In Italia si registrano 22 milioni di accessi in Pronto Soccorso ogni anno, a fronte di una carenza di circa 4mila medici di pronto soccorso. Dall’inizio del 2022, 100 medici al mese lasciano il Ssn che – in termini di pronto soccorso, equivale alla chiusura di 4-5 pronto soccorso ogni mese. A fronte di questa fuga degli operatori, però i servizi di emergenza-urgenza restano aperti e operativi senza alcuna differenza e di conseguenza il sistema arranca e i pazienti in emergenza-urgenza rischiano di rimanere inascoltati. Ma non soltanto per questo: il cittadino, a volte, non ha altro da fare se non rivolgersi ai presidi di emergenza-urgenza perché non ha come riferimento i Medici di Medicina Generale.

 

Porre rimedio a questa situazione con una riforma del Ssn

 

Secondo gli esperti, il cambio di passo in Italia si potrebbe avere con una riforma che modifichi radicalmente il Sistema Sanitario Nazionale, senza però spersonalizzarlo. Il primo passo potrebbe essere quello di pensare la sanità più territoriale e vicino al cittadino e meno ospedaliera.

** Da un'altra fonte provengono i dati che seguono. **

(* ===== verification/Results.v ===== *)
(** * Result: access and composition (include/alyrn/result.h)

    Access aborts on the wrong alternative. The callables that composition is given may
    have effects and may abort: they are functions over a state, so that the theorems
    also say which of them run, and in which order. The overloads for lvalues, const
    lvalues and rvalues differ only in copying or moving the value. *)

From Stdlib Require Import Strings.String.
From S2P Require Import Prelude.

Module Results.

(** ** Access *)

Definition HasValue {T E} (r : @Result T E) : bool := match r with Ok _ => true | Err _ => false end.
Definition Value {T E} (r : @Result T E) : outcome T := match r with Ok value => Val value | Err _ => Panic end.
Definition Expect {T E} (r : @Result T E) (message : string) : outcome T := match r with Ok value => Val value | Err _ => Panic end.
Definition GetError {T E} (r : @Result T E) : outcome E := match r with Ok _ => Panic | Err error => Val error end.
Definition ValueOr {T E} (r : @Result T E) (fallback : T) : T := match r with Ok value => value | Err _ => fallback end.

(** ** Composition *)

Section composition.
Context {S : Type}.

(** What a callable does to the state and returns. *)
Definition effect (A : Type) : Type := S -> outcome (S * A).

Definition AndThen {T U E} (self : @Result T E) (f : T -> effect (@Result U E)) : effect (@Result U E) := fun s =>
  if HasValue self then value ← Value self; f value s
  else error ← GetError self; Val (s, Err error).

(** A callable that returns void returns [tt]. *)
Definition Transform {T U E} (self : @Result T E) (f : T -> effect U) : effect (@Result U E) := fun s =>
  if negb (HasValue self) then error ← GetError self; Val (s, Err error)
  else value ← Value self; '(s, u) ← f value s; Val (s, Ok u).

Definition OrElse {T E G} (self : @Result T E) (f : E -> effect (@Result T G)) : effect (@Result T G) := fun s =>
  if HasValue self then value ← Value self; Val (s, Ok value)
  else error ← GetError self; f error s.

Definition TransformError {T E G} (self : @Result T E) (f : E -> effect G) : effect (@Result T G) := fun s =>
  if HasValue self then value ← Value self; Val (s, Ok value)
  else error ← GetError self; '(s, g) ← f error s; Val (s, Err g).

(** ALYRN_TRY_ASSIGN (and ALYRN_TRY for a value that is not used): [expr] is evaluated
    once, a failure returns from the enclosing function, whose remaining statements are
    [rest]. *)
Definition TryAssign {T U E} (expr : effect (@Result T E)) (rest : T -> effect (@Result U E)) : effect (@Result U E) := fun s =>
  '(s, tmp) ← expr s;
  if negb (HasValue tmp) then error ← GetError tmp; Val (s, Err error)
  else value ← Value tmp; rest value s.

Definition pure {A} (a : A) : effect A := fun s => Val (s, a).

(** ** Properties *)

(** Access is total exactly on the alternative it names. *)
Lemma result_access_total {T E} (r : @Result T E) : (no_panic (Value r) <-> HasValue r = true) /\ (no_panic (GetError r) <-> HasValue r = false) /\
  (forall v, Value r = Val v -> forall d, ValueOr r d = v).
Proof. destruct r; cbn; unfold no_panic; naive_solver. Qed.

Lemma try_and_then {T U E} (r : @Result T E) (rest : T -> effect (@Result U E)) s : TryAssign (pure r) rest s = AndThen r rest s.
Proof. by destruct r. Qed.

Lemma try_assoc {T U V E} (expr : effect (@Result T E)) (f : T -> effect (@Result U E)) (g : U -> effect (@Result V E)) s :
  TryAssign (TryAssign expr f) g s = TryAssign expr (fun x => TryAssign (f x) g) s.
Proof. unfold TryAssign. destruct (expr s) as [[s' [v|e]]|]; reflexivity. Qed.

End composition.

(** The composition of results is lawful, also for callables with effects: the early
    return of ALYRN_TRY is AndThen, a sequence of them is associative, a successful value
    changes nothing, Transform and TransformError are AndThen and OrElse with a wrapped
    callable, a failed result runs neither AndThen's nor Transform's callable and keeps
    state and error, and a successful one does not run those of OrElse and
    TransformError. *)
Theorem result_composition_lawful {S T U V E G : Type} (r : @Result T E) (expr : @effect S (@Result T E)) (f : T -> @effect S (@Result U E)) (g : U -> @effect S (@Result V E))
    (h : T -> @effect S U) (k : E -> @effect S (@Result T G)) (m : E -> @effect S G) (s : S) :
  TryAssign (pure r) f s = AndThen r f s /\
  TryAssign (TryAssign expr f) g s = TryAssign expr (fun x => TryAssign (f x) g) s /\
  TryAssign expr (fun x => pure (Ok x)) s = expr s /\
  Transform r h s = AndThen r (fun x => TryAssign (fun s => '(s, u) ← h x s; Val (s, Ok u)) (fun u => pure (Ok u))) s /\
  TransformError r m s = OrElse r (fun e s => '(s, x) ← m e s; Val (s, Err x)) s /\
  (forall e, r = Err e -> AndThen r f s = Val (s, Err e) /\ Transform r h s = Val (s, Err e)) /\
  (forall v, r = Ok v -> AndThen r f s = f v s /\ OrElse r k s = Val (s, Ok v) /\ TransformError r m s = Val (s, Ok v)).
Proof.
  split; [apply try_and_then|]. split; [apply try_assoc|]. split; [unfold TryAssign; by destruct (expr s) as [[s' [v|e]]|]|]. split; [destruct r as [v|e]; [|done]; unfold AndThen, Transform, TryAssign; cbn; by destruct (h v s) as [[s' u]|]|].
  split; [by destruct r|]. split; [by intros e ->|]. by intros v ->.
Qed.

End Results.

Certamente un aiuto può venire dal PNRR, ma non la soluzione che, invece, dovrebbe guardare a incrementare la soddisfazione dei medici e limitare le sofferenze ospedaliere: il boarding al pronto soccorso, le lunghe liste d’attesa per le visite e nei reparti, le lungaggini degli interventi chirurgici non-urgenti, ecc..

 

Tutto questo, però, non è realizzabile se le attività formative non rispettano lo standard omogeneo a livello nazionale e se i contratti degli Specializzandi continuano ad essere carenti sotto molti aspetti. Inoltre, vanno rimodulati i contratti di formazione che continuano ad essere in numero minore rispetto ai candidati, i quali decidono di rinunciare a eventuali posti perché poco attrattivi e poco inclini alle loro aspirazioni.

 

Avviare un tavolo di lavoro sul tema e ascoltare la voce di chi vive in prima persona questa situazione potrebbe essere un buon inizio, nel frattempo medici e specializzandi devono essere resi edotti e consapevoli delle loro opportunità e dei loro diritti, ma ancor di più delle tutele a loro disposizione in un Sistema che, al momento, non risulta essere il migliore per loro.